ANDREA COLOMBARI
Cronaca

Pioggia di Rolex falsi, venduti 255 pezzi a 121 clienti su Facebook

I sospetti sono partiti dalla vetrina social di un 56enne, che ha già patteggiato. Le verifiche si sono estese poi a tutto il Ravennate e ad altre province, pure fuori regione. Ora ci sono 15 persone nei guai

Un orologio di lusso (repertorio)

Un orologio di lusso (repertorio)

Ravenna, 14 novembre 2023 – Lo avete sempre sognato, vi piace e ora costa così poco. Lo comprate insomma: ma se si chiama Rolex, allora forse lo è solo di nome e non di fatto. Un tarocco insomma. Se finisce lì, allora magari incappate in un illecito amministrativo e basta (la multa). Se invece c’è qualcosa che fa pensare lo vogliate rivendere, allora il tiro si alza: ricettazione e falso. Che sono i reati contestati alle 15 persone per le quali ieri mattina davanti al giudice Antonella Guidomei è partita l’udienza pre-dibattimentale. La procura ha chiesto il giudizio per tutti. Tra le difese c’è chi ha chiesto un rito alternativo, chi un non luogo a procedere o comunque un’assoluzione per particolare tenuità del fatto, chi una messa alla prova. Se ne riparlerà il prossimo anno.
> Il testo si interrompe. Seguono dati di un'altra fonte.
Lemma fs_lookup_alter_under f p q t kids :
  fs_lookup p t = Some (Dir kids) ->
  fs_lookup (p ++ q) (fs_alter f p t) = fs_lookup q (Dir (f kids)).
Proof.
  revert t. induction p as [|s p IH]; intros t H; simpl in *.
  - injection H as ->. reflexivity.
  - destruct t as [d|ks]; [discriminate|].
    destruct (assoc s ks) as [c|] eqn:E; [|discriminate].
    simpl. rewrite assoc_set_kid_same. now apply IH.
Qed.

Lemma fs_lookup_alter_here f p t kids :
  fs_lookup p t = Some (Dir kids) ->
  fs_lookup p (fs_alter f p t) = Some (Dir (f kids)).
Proof.
  intros H. pose proof (fs_lookup_alter_under f p [] t kids H) as E.
  now rewrite app_nil_r in E.
Qed.

Lemma fs_lookup_prefix_none p q t :
  is_prefix p q = true -> fs_lookup p t = None -> fs_lookup q t = None.
Proof.
  revert q t. induction p as [|a p IH]; intros q t Hpre Hnone; simpl in *.
  - discriminate.
  - destruct q as [|b q]; [discriminate|].
    apply andb_true_iff in Hpre as [Hab Hpre]. apply String.eqb_eq in Hab.
    subst b. simpl. destruct t as [d|ks]; [reflexivity|].
    destruct (assoc a ks); [now apply IH|reflexivity].
Qed.

(** The frame rule: an update of entry [n] of directory [p] is invisible at
    every path that is neither [p] or an ancestor of it, nor at or below
    [p/n]. *)
Lemma fs_lookup_alter_frame f n p q t :
  touches_only n f ->
  is_prefix (join p n) q = false ->
  is_prefix q p = false ->
  fs_lookup q (fs_alter f p t) = fs_lookup q t.
Proof.
  intros Hf. unfold join. revert q t.
  induction p as [|s p IH]; intros q t Hunder Hanc.
  - destruct q as [|b q]; [discriminate|]. simpl in Hunder.
    assert (Hb : b <> n).
    { intros ->. rewrite String.eqb_refl in Hunder. discriminate. }
    simpl. destruct t as [d|ks]; [reflexivity|]. now rewrite Hf.
  - destruct q as [|b q]; [discriminate|]. simpl in Hunder, Hanc.
    simpl. destruct t as [d|ks]; [reflexivity|].
    destruct (assoc s ks) as [c|] eqn:E; [|reflexivity]. simpl.
    destruct (String.eqb_spec b s) as [->|Hbs].
    + rewrite String.eqb_refl in Hunder. simpl in Hunder, Hanc.
      rewrite assoc_set_kid_same, E. now apply IH.
    + rewrite assoc_set_kid_other by assumption. reflexivity.
Qed.
(** What a request on the cart of a guest session can make of the
    [session_cart] table; it touches nothing else. *)
Lemma session_cart_request_effect request session_id db f r db' :
  run (session_cart_request request session_id) db f = (r, db') ->
  db' = set_session_cart db (session_cart db')
  /\ (session_cart db' = session_cart db
      \/ (exists l1 c q l2,
             session_cart db = l1 ++ c :: l2
             /\ SessionCart.session_id c = session_id
             /\ session_cart db' = l1 ++ SessionCart.with_quantity c q :: l2)
      \/ (exists c,
             SessionCart.session_id c = session_id
             /\ ~ In (session_key c) (map session_key (session_cart db))
             /\ session_cart db' = session_cart db ++ [c])
      \/ (exists l1 c l2,
             session_cart db = l1 ++ c :: l2
             /\ SessionCart.session_id c = session_id
             /\ session_cart db' = l1 ++ l2)
      \/ session_cart db'
         = List.filter
             (fun c => negb (String.eqb (SessionCart.session_id c) session_id))
             (session_cart db)).
Proof.
  assert (Hsame : db = set_session_cart db (session_cart db))
    by now destruct db.
  destruct request as [item|upd|product_id|];
    unfold run, session_cart_request.
  - (* add *)
    unfold routers_cart.add_to_session_cart, crud.add_to_session_cart,
      crud.get_product_by_id, bind, get_working, ret. cbn [working].
    destruct (products db !! _) as [p|];
      [|intros [= <- <-]; cbn; auto].
    destruct (negb _); [intros [= <- <-]; cbn; auto|].
    destruct (Product.track_inventory p && _);
      [intros [= <- <-]; cbn; auto|].
    fold (same_session_row session_id (CartItemCreate.product_id item)).
    destruct (List.find _ _) as [c|] eqn:Hfind.
    + unfold modify_working. cbn [working committed new_orders new_items fault].
      rewrite db_commit_write.
      apply find_split in Hfind as (l1 & l2 & Hrows & Hc & _ & _ & Hupd).
      destruct f as [[|k]|]; intros [= <- <-]; cbn; auto;
        (split; [reflexivity|]); right; left;
        exists l1, c, (SessionCart.quantity c + CartItemCreate.quantity item),
          l2;
        (split; [exact Hrows|]); (split; [|apply Hupd]);
        unfold same_session_row in Hc;
        rewrite andb_true_iff, String.eqb_eq in Hc; tauto.
    + unfold db_add_session_cart.
      cbn [working committed new_orders new_items fault].
      rewrite db_commit_write.
      apply find_none_Forall in Hfind.
      destruct f as [[|k]|]; intros [= <- <-]; cbn; auto;
        (split; [reflexivity|]); right; right; left;
        eexists; (split; [|split; [|reflexivity]]); cbn; try reflexivity;
        rewrite in_map_iff; intros (c & Hkey & Hin);
        rewrite Forall_forall in Hfind;
        apply list_elem_of_In, Hfind in Hin;
        apply (same_session_row_key session_id
                 (CartItemCreate.product_id item)) in Hkey; congruence.
  - (* update *)
    unfold routers_cart.update_session_cart_item,
      crud.update_session_cart_item, bind, get_working, ret. cbn [working].
    fold (same_session_row session_id (CartItemUpdate.product_id upd)).
    destruct (List.find _ _) as [c|] eqn:Hfind;
      [|unfold raise; intros [= <- <-]; cbn; auto].
    apply find_split in Hfind as (l1 & l2 & Hrows & Hc & _ & Hdel & Hupd).
    unfold same_session_row in Hc. rewrite andb_true_iff, String.eqb_eq in Hc.
    destruct (CartItemUpdate.quantity upd <=? 0);
      unfold modify_working; cbn [working committed new_orders new_items fault];
      rewrite db_commit_write;
      destruct f as [[|k]|]; intros [= <- <-]; cbn; auto;
      (split; [reflexivity|]); right.
    1-2: right; right; left; exists l1, c, l2;
         (split; [exact Hrows|]); (split; [tauto|apply Hdel]).
    1-2: left; exists l1, c, (CartItemUpdate.quantity upd), l2;
         (split; [exact Hrows|]); (split; [tauto|apply Hupd]).
  - (* remove *)
    unfold routers_cart.remove_from_session_cart,
      crud.remove_from_session_cart, bind, get_working, ret. cbn [working].
    fold (same_session_row session_id product_id).
    destruct (List.find _ _) as [c|] eqn:Hfind;
      [|intros [= <- <-]; cbn; auto].
    unfold modify_working. cbn [working committed new_orders new_items fault].
    rewrite db_commit_write.
    apply find_split in Hfind as (l1 & l2 & Hrows & Hc & _ & Hdel & _).
    unfold same_session_row in Hc. rewrite andb_true_iff, String.eqb_eq in Hc.
    destruct f as [[|k]|]; intros [= <- <-]; cbn; auto;
      (split; [reflexivity|]); right; right; right; left;
      exists l1, c, l2;
      (split; [exact Hrows|]); (split; [tauto|apply Hdel]).
  - (* clear *)
    unfold routers_cart.clear_session_cart, crud.clear_session_cart, bind,
      modify_working, ret.
    cbn [working committed new_orders new_items fault].
    rewrite db_commit_write.
    destruct f as [[|k]|]; intros [= <- <-]; cbn; auto 10.
Qed.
Nel frattempo cercheremo di spiegarvi come è nato il caso a partire dal principale indagato: un 56enne faentino che l’anno scorso, attraverso il suo avvocato Sergio Gonelli, in fase di indagine preliminare aveva patteggiato un anno e otto mesi. Le verifiche della guardia di Finanza manfreda - coordinate dal pm Angela Scorza - hanno attribuito a lui e ad altre due persone imputate (la compagna e la madre dell’uomo) la bellezza di 121 transazioni commerciali tra giugno 2020 e aprile 2021. Perlopiù a tema Rolex (ma anche Omega): una pioggia di lancette che aveva bagnato un po’ tutto il territorio ravennate ma anche province limitrofe e pure qualche città fuori regione. Chiaro che se pagate un Rolex Submariner 189 euro, non vi potete nemmeno lontanamente domandare se possa essere vero o falso. In caso contrario, vi diamo la risposta noi: falso, senza se e senza ma. Anche se dotato di garanzia e scatola con marchio. Tutto made in Cina e realizzato con buona fattura.

Tra i compratori, c’è chi aveva assicurato di averlo acquistato per fare un regalo al padre; chi – come nel caso di un facoltoso imprenditore – perché lui ne aveva collezionati 7 o 8 originali e aveva comprato gli analoghi falsi per potere girare tranquillo con quelli al polso: perché – testuali parole – mica si voleva fare tagliare un braccio passeggiando per Milano Marittima. E chi infine era cascato dal pero affermando di essersi accorto all’ultimo che era falso e di avere provato a restituirlo.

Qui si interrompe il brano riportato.